In the past couple of blogs I’ve been looking at the impact of cognitive bias on decision making in the Volvo Ocean Race . But you don’t have to tackle the Atlantic or the Southern Ocean to see the impact of these biases in our thinking. I got caught out by a classic cognitive bias this morning in the inevitable traffic jam that is the M27 on the daily commute.

We all know how this works. All three lanes of the motorway are slow for no visible reason, except that there are just too many people and cars for the available tarmac. Suck it up… except that the lane next to you seems to be that little bit less slow than the one you are in.
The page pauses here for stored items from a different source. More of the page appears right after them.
(** * timeline.py: the Timeline container, its derived range, fences and ticks

    A shallow embedding of [src/timeline.py].  The module defines four
    plain record classes ([Age], [Period], [Event], [Country]) and the
    [Timeline] class, which keeps one name-keyed [dict] per record class,
    derives its overall time range from them and draws everything on a
    matplotlib axes.

    Modelling choices.
    - Numbers.  Every coordinate of the program is a Python number.  They
      are embedded as exact rationals ([Qc], canonical fractions, so that
      equal numbers are equal terms).  Rounding of binary floating point,
      infinities and NaN are outside the model.
    - Dicts.  A Python [dict] iterates in insertion order and an
      assignment to an existing key keeps the key's position.  Both matter
      for the fences, so a dict is an association list with in-place
      update, not an unordered finite map.
    - Exceptions.  A Python exception is a class name and a message; a
      computation that may raise returns a [result].
    - Drawing.  The matplotlib axes is a record that collects the artists
      in the order of the calls, together with the tick and limit
      settings.  [plot] runs in a state-and-exception monad over the
      object and the axes. *)

From Stdlib Require Import QArith Qcanon Qround ZArith List String Lia.
From Stdlib Require Import Sorting.Sorted Sorting.Permutation.
Import ListNotations.

Open Scope string_scope.
Open Scope list_scope.
Open Scope Qc_scope.

(** ** Numbers *)

Abbreviation num := Qc (only parsing).

(** Integer and decimal literals of the source. *)
Definition int (z : Z) : num := Q2Qc (inject_Z z).
Definition dec (q : Q) : num := Q2Qc q.

Definition num_leb (a b : num) : bool := Qle_bool a b.

(** Python's [a // b] on numbers: the floor of the quotient. *)
Definition floordiv (a b : num) : num := int (Qfloor (this a / this b)).

(** ** Exceptions and results *)

Record exn := Exception { exn_class : string; exn_msg : string }.

Inductive result (A : Type) : Type :=
| Ok (a : A)
| Raise (e : exn).
Arguments Ok {A} a.
Arguments Raise {A} e.

Definition ValueError (msg : string) : exn :=
  {| exn_class := "ValueError"; exn_msg := msg |}.

(** ** numpy *)

Module np.

(** [np.min] and [np.max] reduce with the binary minimum and maximum;
    on a zero-size array they raise [ValueError]. *)
Definition minimum (a b : num) : num := if num_leb a b then a else b.
Definition maximum (a b : num) : num := if num_leb a b then b else a.

Definition min (a : list num) : result num :=
  match a with
  | [] => Raise (ValueError
      "zero-size array to reduction operation minimum which has no identity")
  | x :: r => Ok (fold_left minimum r x)
  end.

Definition max (a : list num) : result num :=
  match a with
  | [] => Raise (ValueError
      "zero-size array to reduction operation maximum which has no identity")
  | x :: r => Ok (fold_left maximum r x)
  end.

Definition sum (a : list num) : num := fold_left Qcplus a (int 0).

(** [np.mean]; the source only calls it on non-empty arrays. *)
Definition mean (a : list num) : num :=
  sum a / int (Z.of_nat (List.length a)).

(** [np.arange(start, stop, step)] for a positive step: the values
    [start + i * step] for [0 <= i < ceil ((stop - start) / step)]. *)
Definition arange (start stop step : num) : list num :=
  map (fun i => start + int (Z.of_nat i) * step)
      (seq 0 (Z.to_nat
                (Qceiling ((this stop - this start) / this step)%Q))).

(** [np.linspace(start, stop)]: 50 evenly spaced samples, both ends
    included. *)
Definition linspace (start stop : num) : list num :=
  map (fun i => start + int (Z.of_nat i) * ((stop - start) / int 49))
      (seq 0 50).

End np.

(** ** Python dicts with insertion order *)

Section Dict.
Context {V : Type}.

Definition dict := list (string * V).

Definition dict_empty : dict := [].

(** [d[k] = v] *)
Fixpoint dict_set (d : dict) (k : string) (v : V) : dict :=
  match d with
  | [] => [(k, v)]
  | (k', v') :: r =>
      if String.eqb k' k then (k, v) :: r
      else (k', v') :: dict_set r k v
  end.

(** [d.get(k)] *)
Fixpoint dict_get (d : dict) (k : string) : option V :=
  match d with
  | [] => None
  | (k', v') :: r => if String.eqb k' k then Some v' else dict_get r k
  end.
So you change lanes. Oh dear. The new lane grinds to a halt, the old lane almost immediately accelerates and you lose.

So much, so familiar – despite knowing about the 1999 study by Robert Tibshirani and Donald Redelmeier that established that switching lanes rarely if ever gets you there faster, I still do it. Never mind the fact that it’s dangerous, and slows down the overall movement of traffic on the road (i.e. it screws everyone else which actually makes it a Prisoner’s Dilemma decision, but we’ll come back to that some either time – or read The Defector).
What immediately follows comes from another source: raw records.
(** *** The event id that [LatestEarthquakeCard] prints *)

(** [s.split(sep)] for a separator of one character: never empty. *)
Fixpoint split_on (sep : ascii) (s : string) : list string :=
  match s with
  | EmptyString => [EmptyString]
  | String a tl =>
      if Ascii.eqb a sep then EmptyString :: split_on sep tl
      else
        match split_on sep tl with
        | [] => [String a EmptyString]
        | piece :: pieces => String a piece :: pieces
        end
  end.

(** [arr.pop()], as far as its value goes. *)
Definition array_pop (arr : list string) : option string :=
  nth_error arr (List.length arr - 1).

(** [event.id.split(':').pop()?.split(',')[0] || 'N/A']. *)
Definition displayed_event_id (id : string) : string :=
  match array_pop (split_on ":" id) with
  | None => "N/A"
  | Some last =>
      match nth_error (split_on "," last) 0 with
      | None => "N/A"
      | Some EmptyString => "N/A"
      | Some first => first
      end
  end.

(** *** [EmailSettingsCard] *)

Module EmailSettingsCard.
(** The stored settings and the text of the input field. *)
Record t : Type := {
  settings : AlertSettings.t;
  newRecipient : string
}.
End EmailSettingsCard.

(** [arr.includes(x)] for strings. *)
Definition includes (arr : list string) (x : string) : bool :=
  existsb (String.eqb x) arr.

Definition with_recipients (s : AlertSettings.t) (recipients : list string)
  : AlertSettings.t :=
  {| AlertSettings.minMagnitude := AlertSettings.minMagnitude s;
     AlertSettings.notificationsEnabled :=
       AlertSettings.notificationsEnabled s;
     AlertSettings.recipients := recipients;
     AlertSettings.emailTemplate := AlertSettings.emailTemplate s |}.

Definition handleAddRecipient (card : EmailSettingsCard.t)
  : EmailSettingsCard.t :=
  let newRecipient := EmailSettingsCard.newRecipient card in
  let settings := EmailSettingsCard.settings card in
  if negb (String.eqb newRecipient "")
     && negb (includes (AlertSettings.recipients settings) newRecipient)
  then
    {| EmailSettingsCard.settings :=
         with_recipients settings
           (AlertSettings.recipients settings ++ [newRecipient])%list;
       EmailSettingsCard.newRecipient := "" |}
  else card.

Definition handleRemoveRecipient (recipientToRemove : string)
  (card : EmailSettingsCard.t) : EmailSettingsCard.t :=
  let settings := EmailSettingsCard.settings card in
  {| EmailSettingsCard.settings :=
       with_recipients settings
         (filter (fun r => negb (String.eqb r recipientToRemove))
            (AlertSettings.recipients settings));
     EmailSettingsCard.newRecipient := EmailSettingsCard.newRecipient card |}.

(** Typing in the input field. *)
Definition setNewRecipient (text : string) (card : EmailSettingsCard.t)
  : EmailSettingsCard.t :=
  {| EmailSettingsCard.settings := EmailSettingsCard.settings card;
     EmailSettingsCard.newRecipient := text |}.

(** What a user does to the list of recipients. *)
Inductive RecipientAction : Type :=
| Type_ (text : string)
| Submit
| Remove (recipient : string).

Definition recipient_step (card : EmailSettingsCard.t) (a : RecipientAction)
  : EmailSettingsCard.t :=
  match a with
  | Type_ text => setNewRecipient text card
  | Submit => handleAddRecipient card
  | Remove r => handleRemoveRecipient r card
  end.

(** *** Loading the feed *)

Module Fetch.

(** An element of the [features] array as [response.json()] returns it. The
    body is not checked against [UsgsFeature]: an element may be [null] (or
    another value that is no object), and an object may come without its
    [properties] or its [geometry]. [None] for [properties] says that the
    field is missing or [null]; [None] for [geometry] says that it is missing
    or [null], or has no array of [coordinates]. The parts that are there are
    taken to have the declared types. *)
Inductive Element : Type :=
| Null
| Object (id : string) (properties : option UsgsFeature.properties_t)
    (geometry : option UsgsFeature.geometry_t).

(** A record of the declared type, as an element. *)
Definition typed (feature : UsgsFeature.t) : Element :=
  Object (UsgsFeature.id feature) (Some (UsgsFeature.properties feature))
    (Some (UsgsFeature.geometry feature)).

(** What the body of the response parses to: not JSON at all, a falsy value,
    a value whose [features] is no array, or one with an array there. *)
Inductive Body : Type :=
| NotJson
| Falsy
| NoFeatures
| Features (features : list Element).

(** The answer to [fetch]: no answer, or a status with a body. *)
Inductive Response : Type :=
| NetworkError
| Http (ok : bool) (statusText : string) (body : Body).

(** What [fetchTsunamiData] throws. *)
Inductive Error : Type :=
| FetchRejected
| HttpError (message : string)
| JsonRejected
| TypeError.

Inductive Result (A : Type) : Type :=
| Resolved (value : A)
| Rejected (error : Error).

Arguments Resolved {A} value.
Arguments Rejected {A} error.

End Fetch.

(** [mapUsgsFeatureToEarthquakeEvent] on an element of the parsed body: it
    reads [feature.properties.mag] first, and [feature.geometry.coordinates]
    once it has found a magnitude; [None] is a [TypeError] thrown at one of
    the two. *)
Definition mapElement (feature : Fetch.Element)
  : option (option EarthquakeEvent.t) :=
  match feature with
  | Fetch.Null => None
  | Fetch.Object _ None _ => None
  | Fetch.Object id (Some props) geometry =>
      match UsgsFeature.mag props with
      | None => Some None
      | Some _ =>
          match geometry with
          | None => None
          | Some g =>
              Some (mapUsgsFeatureToEarthquakeEvent
                      {| UsgsFeature.id := id;
                         UsgsFeature.properties := props;
                         UsgsFeature.geometry := g |})
          end
      end
  end.

(** [arr.map(f)] for an [f] that may throw: the first throw ends it. *)
Fixpoint map_throwing {A B : Type} (f : A -> option B) (l : list A)
  : option (list B) :=
  match l with
  | [] => Some []
  | x :: l' =>
      match f x with
      | None => None
      | Some y =>
          match map_throwing f l' with
          | None => None
          | Some ys => Some (y :: ys)
          end
      end
  end.

(** The [map], [filter] and [sort] of [fetchTsunamiData] on the array of the
    parsed body. *)
Definition events_of (features : list Fetch.Element)
  : option (list EarthquakeEvent.t) :=
  match map_throwing mapElement features with
  | None => None
  | Some mapped =>
      Some (sort (SortCompare by_updated_desc)
              (map_filter_non_null (fun x => x) mapped))
  end.

Definition fetchTsunamiData (response : Fetch.Response)
  : Fetch.Result (list EarthquakeEvent.t) :=
  match response with
  | Fetch.NetworkError => Fetch.Rejected Fetch.FetchRejected
  | Fetch.Http false statusText _ =>
      Fetch.Rejected
        (Fetch.HttpError ("Failed to fetch data from USGS: " ++ statusText))
  | Fetch.Http true _ Fetch.NotJson => Fetch.Rejected Fetch.JsonRejected
  | Fetch.Http true _ (Fetch.Features features) =>
      match events_of features with
      | Some events => Fetch.Resolved events
      | None => Fetch.Rejected Fetch.TypeError
      end
  | Fetch.Http true _ _ => Fetch.Resolved []
  end.

Module Dashboard.
(** The state of [TsunamiDashboard] that loading touches. *)
Record t : Type := {
  events : list EarthquakeEvent.t;
  isInitialLoad : bool;
  isRefreshing : bool;
  error : option string
}.

Definition initial : t :=
  {| events := []; isInitialLoad := true; isRefreshing := false;
     error := None |}.

Definition setEvents (v : list EarthquakeEvent.t) (st : t) : t :=
  {| events := v; isInitialLoad := isInitialLoad st;
     isRefreshing := isRefreshing st; error := error st |}.

Definition setError (v : option string) (st : t) : t :=
  {| events := events st; isInitialLoad := isInitialLoad st;
     isRefreshing := isRefreshing st; error := v |}.

Definition setIsRefreshing (v : bool) (st : t) : t :=
  {| events := events st; isInitialLoad := isInitialLoad st;
     isRefreshing := v; error := error st |}.

Definition setIsInitialLoad (v : bool) (st : t) : t :=
  {| events := events st; isInitialLoad := v;
     isRefreshing := isRefreshing st; error := error st |}.
End Dashboard.

(** [loadData], for the answer the request gets: the state it leaves, and
    whether it throws. *)
Definition loadData (response : Fetch.Response) (st : Dashboard.t)
  : Dashboard.t * bool :=
  let st := Dashboard.setError None st in
  match fetchTsunamiData response with
  | Fetch.Resolved data => (Dashboard.setEvents data st, false)
  | Fetch.Rejected _ =>
      (Dashboard.setError
         (Some "Failed to fetch data. Please try again later.") st, true)
  end.

(** [handleRefresh], from the click to the end of the request. *)
Definition handleRefresh (response : Fetch.Response) (st : Dashboard.t)
  : Dashboard.t :=
  if Dashboard.isRefreshing st then st
  else
    let st := Dashboard.setIsRefreshing true st in
    let '(st, _) := loadData response st in
    Dashboard.setIsRefreshing false st.

(** The first load ([initialFetch]). *)
Definition initialFetch (response : Fetch.Response) (st : Dashboard.t)
  : Dashboard.t :=
  let '(st, _) := loadData response st in
  Dashboard.setIsInitialLoad false st.

(** The first load followed by refreshes, one answer each. *)
Definition session (first : Fetch.Response) (later : list Fetch.Response)
  : Dashboard.t :=
  fold_left (fun st response => handleRefresh response st) later
    (initialFetch first Dashboard.initial).

(** The alert log holds at most one alert per event id, for ids that are
    all recorded as processed. *)
Definition log_inv (st : Store) : Prop :=
  NoDup (event_ids (generatedAlerts st))
  /\ (forall x, In x (event_ids (generatedAlerts st)) ->
        In x (processedEvents st)).

(** The events that get an alert when ids are unique in the list: not yet
    processed, and meeting the threshold. *)
Definition due (alertSettings : AlertSettings.t) (processed : list string)
  (e : EarthquakeEvent.t) : bool :=
  negb (StringSet.has processed (EarthquakeEvent.id e))
  && geb (EarthquakeEvent.magnitude e)
         (AlertSettings.minMagnitude alertSettings).

(** The list of recipients has no duplicate and no empty address. *)
Definition recipients_ok (card : EmailSettingsCard.t) : Prop :=
  NoDup (AlertSettings.recipients (EmailSettingsCard.settings card))
  /\ ~ In "" (AlertSettings.recipients (EmailSettingsCard.settings card)).

Definition card_recipients (card : EmailSettingsCard.t) : list string :=
  AlertSettings.recipients (EmailSettingsCard.settings card).

(** Whether a character occurs in a string. *)
Fixpoint occurs (c : ascii) (s : string) : bool :=
  match s with
  | EmptyString => false
  | String a tl => Ascii.eqb a c || occurs c tl
  end.

(** The elements [mapUsgsFeatureToEarthquakeEvent] cannot read: [null], an
    object without [properties], and one that has a magnitude and no
    [geometry]. *)
Definition unreadable (feature : Fetch.Element) : bool :=
  match feature with
  | Fetch.Null => true
  | Fetch.Object _ None _ => true
  | Fetch.Object _ (Some props) None =>
      match UsgsFeature.mag props with
      | Some _ => true
      | None => false
      end
  | Fetch.Object _ (Some _) (Some _) => false
  end.

(** The elements of an array that are records with both their parts. *)
Fixpoint records (features : list Fetch.Element) : list UsgsFeature.t :=
  match features with
  | [] => []
  | Fetch.Object id (Some props) (Some g) :: rest =>
      {| UsgsFeature.id := id;
         UsgsFeature.properties := props;
         UsgsFeature.geometry := g |} :: records rest
  | _ :: rest => records rest
  end.

(** A response whose records, if it has any, carry times of update that a
    date can hold. *)
Definition dated_response (response : Fetch.Response) : Prop :=
  match response with
  | Fetch.Http true _ (Fetch.Features features) => dated (records features)
  | _ => True
  end.

(** The data of a response, when [fetchTsunamiData] resolves. *)
Definition resolved (response : Fetch.Response)
  : option (list EarthquakeEvent.t) :=
  match fetchTsunamiData response with
  | Fetch.Resolved data => Some data
  | Fetch.Rejected _ => None
  end.

(** The data of the last response that resolved, [shown] when none did. *)
Fixpoint latest_data (responses : list Fetch.Response)
  (shown : list EarthquakeEvent.t) : list EarthquakeEvent.t :=
  match responses with
  | [] => shown
  | response :: rest =>
      latest_data rest
        (match resolved response with
         | Some data => data
         | None => shown
         end)
  end.

(** *** Reading a date back: [new Date(alert.timestamp)]

    [Date.parse] on the complete form of the date-time string format,
    [YYYY-MM-DDTHH:mm:ss.sssZ] with a year of four digits or a sign and six
    digits, and legal values in every field. *)

Module IsoFormat.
One of the reasons is loss aversion. We looked at this in my last blog – the idea established by psychologists that our dislike of losing something is about twice as strong as the love of gaining it.

This concept is often demonstrated with a simple bet — I’ll toss a coin, if it’s ‘tails’ you pay me £10. The question is, how much would I have to offer you for a ‘heads’, to get you to take the bet? When it’s tested on large groups the answer is usually around £20. People need to have a chance to win double what they could lose to take a 50/50 bet like a coin toss.

So every time you see a car go past you in a traffic jam, the sense of loss is twice as painful as the gain you feel that you have made when your lane is quicker, and you go past a car. In fact, if loss aversion is working as the psychologists predict, you could be gaining at a 2:1 rate in that queue and still feel like you’re getting hammered.